PROVIDED INFORMATION section start

(** X13.  When the risk manager refuses, a tick inside the trading window
    does nothing at all: it answers NO_ACTION with the refusal's reason and
    leaves the strategy and the order manager unchanged.  An open position
    is then not managed: it stays open even with the price beyond its stop
    or its target. *)
Theorem risk_refusal_freezes_the_strategy (s : t) (marketData : MarketData)
    (om : OrderManager.t) (rm : RiskManager.t) (now : Z) :
  withinTradingHours s now -> ~ riskAllows s rm ->
  execute s marketData om rm now
  = (Some (Action.NO_ACTION
             (RiskLimit
                (RiskManager.reason
                   (RiskManager.checkDailyLimits rm (dailyPnL (state s))
                      (Js.ofNat (length (dailyTrades (state s)))))))),
     s, om).
Proof.
  intros Hh Hr. unfold execute.
  apply isMarketHours_spec in Hh. rewrite Hh. cbn [negb].
  unfold riskAllows in Hr.
  destruct (RiskManager.canTrade _); [contradiction|reflexivity].
Qed.

Lemma risk_refusal_freezes_the_strategy_open_position :
  withinTradingHours firstEntry.1.2 (at_ 0 10 5 0)
  /\ ~ riskAllows firstEntry.1.2 RiskManager.afterThreeLosses
  /\ (exists p, currentPosition (state firstEntry.1.2) = Some p
                /\ (90 <= stopLossPrice p)%Q)
  /\ execute firstEntry.1.2 (quote 90 100) firstEntry.2
       RiskManager.afterThreeLosses (at_ 0 10 5 0)
     = (Some (Action.NO_ACTION
                (RiskLimit (RiskManager.MaximumConsecutiveLossesReached 3))),
        firstEntry.1.2, firstEntry.2).
Proof.
  assert (Hh : withinTradingHours firstEntry.1.2 (at_ 0 10 5 0)).
  { split; vm_compute; discriminate. }
  assert (Hr : ~ riskAllows firstEntry.1.2 RiskManager.afterThreeLosses).
  { unfold riskAllows. intros H. vm_compute in H. discriminate. }
  pose proof (risk_refusal_freezes_the_strategy firstEntry.1.2 (quote 90 100)
                firstEntry.2 RiskManager.afterThreeLosses (at_ 0 10 5 0) Hh Hr) as He.
  split; [exact Hh|]. split; [exact Hr|]. split.
  - eexists. split; [vm_compute; reflexivity|]. qcompute.
  - rewrite He.
    match goal with
    | |- context [RiskManager.reason ?c] =>
      assert (Hx : RiskManager.reason c
                   = RiskManager.MaximumConsecutiveLossesReached 3)
        by (vm_compute; reflexivity);
      rewrite Hx
    end.
    reflexivity.
Defined.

PROVIDED INFORMATION section end

Above are the entries. Quote exactly the lines from the one bearing "split; [exact Hh|]." through the one bearing "by (vm_compute; reflexivity);".

  split; [exact Hh|]. split; [exact Hr|]. split.
  - eexists. split; [vm_compute; reflexivity|]. qcompute.
  - rewrite He.
    match goal with
    | |- context [RiskManager.reason ?c] =>
      assert (Hx : RiskManager.reason c
                   = RiskManager.MaximumConsecutiveLossesReached 3)
        by (vm_compute; reflexivity);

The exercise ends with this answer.